**Try it**
Look below for the line holding "destruct (Z.eqb_spec x p) as [->|Hne]." and the line holding "Lemma keeps_new st". Repeat those two and everything between, exactly.

*** Opening of Records supplied ***

(** The same but for blocks that are forgotten. *)
Definition loses (lost : gmap Z (list (option Z))) (st st' : state) : Prop :=
  wf st → wf st' ∧ lost ##ₘ foreign st ∧ foreign st' = lost ∪ foreign st.

Lemma keeps_loses st st' : keeps st st' → loses ∅ st st'.
Proof. intros H Hw. destruct (H Hw) as [Hw' Hf]. split_and!; [done|apply map_disjoint_empty_l|by rewrite map_empty_union]. Qed.

Lemma loses_trans l1 l2 st1 st2 st3 : loses l1 st1 st2 → loses l2 st2 st3 → loses (l2 ∪ l1) st1 st3.
Proof.
  intros H1 H2 Hw. destruct (H1 Hw) as (Hw2 & Hd1 & Hf1). destruct (H2 Hw2) as (Hw3 & Hd2 & Hf2).
  rewrite Hf1 in Hd2, Hf2. split; [done|]. rewrite map_disjoint_union_r in Hd2. destruct Hd2 as [_ Hd2].
  split; [by apply map_disjoint_union_l|]. by rewrite Hf2, map_union_assoc.
Qed.

Lemma keeps_trans st1 st2 st3 : keeps st1 st2 → keeps st2 st3 → keeps st1 st3.
Proof. intros H1 H2 Hw. destruct (H1 Hw) as [Hw2 Hf2]. destruct (H2 Hw2). split; congruence. Qed.

Lemma remove_first_NoDup p l : NoDup l → NoDup (remove_first p l) ∧ ∀ q, q ∈ remove_first p l ↔ q ∈ l ∧ q ≠ p.
Proof.
  induction l as [|x l IH]; cbn; intros Hnd; [split; [constructor|set_solver]|].
  apply NoDup_cons in Hnd as [Hx Hnd]. destruct (IH Hnd) as [IH1 IH2].
  destruct (Z.eqb_spec x p) as [->|Hne].
  - split; [done|]. intros q. rewrite elem_of_cons. naive_solver.
  - split; [constructor; [rewrite IH2; naive_solver|done]|]. intros q. rewrite !elem_of_cons, IH2. naive_solver.
Qed.

(** A new block is tracked. *)
Lemma keeps_new st p bs :
  p ≠ NULL → heap st !! p = None → keeps st (State (alloc_elems st ++ [p]) (<[p:=bs]> (heap st))).
Proof.
  intros Hp Hh [Hnd Hl]. assert (p ∉ alloc_elems st) as Hnin.
  { intros Hin. destruct (Hl p Hin) as [_ [? ?]]. congruence. }
  split; [split|].
  - cbn. apply NoDup_app. split_and!; [done|set_solver|apply NoDup_singleton].
  - intros q. cbn. rewrite elem_of_app, list_elem_of_singleton. intros [Hq| ->].
    + destruct (Hl q Hq) as [Hq0 Hqs]. split; [done|]. rewrite lookup_insert. by case_decide.
    + rewrite lookup_insert_eq. eauto.
  - apply map_eq. intros q. rewrite !foreign_lookup. cbn. rewrite lookup_insert.
    repeat case_decide; set_solver.
Qed.

(** A tracked block is written, or is given back. *)
Lemma keeps_write st p bs :
  p ∈ alloc_elems st → keeps st (st <| heap := <[p:=bs]> (heap st) |>).
Proof.
  intros Hin [Hnd Hl]. split; [split; [done|]|].
  - intros q Hq. cbn in *. destruct (Hl q Hq) as [Hq0 Hqs]. split; [done|]. rewrite lookup_insert. by case_decide.
  - apply map_eq. intros q. rewrite !foreign_lookup. cbn. case_decide; [done|].
    rewrite lookup_insert_ne; [done|]. set_solver.
Qed.

Lemma keeps_drop st p :
  p ∈ alloc_elems st → keeps st (State (remove_first p (alloc_elems st)) (delete p (heap st))).
Proof.
  intros Hin [Hnd Hl]. destruct (remove_first_NoDup p _ Hnd) as [Hnd' Hin']. split; [split; [done|]|].
  - intros q. cbn. rewrite Hin'. intros [Hq Hne]. destruct (Hl q Hq). by rewrite lookup_delete_ne.
  - apply map_eq. intros q. rewrite !foreign_lookup. cbn.
    destruct (decide (q = p)) as [->|Hne]; [rewrite lookup_delete_eq; repeat case_decide; done|].
    rewrite lookup_delete_ne by done. repeat case_decide; set_solver.
Qed.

*** Close of Records supplied ***

**Completed task**
  destruct (Z.eqb_spec x p) as [->|Hne].
  - split; [done|]. intros q. rewrite elem_of_cons. naive_solver.
  - split; [constructor; [rewrite IH2; naive_solver|done]|]. intros q. rewrite !elem_of_cons, IH2. naive_solver.
Qed.

(** A new block is tracked. *)
Lemma keeps_new st p bs :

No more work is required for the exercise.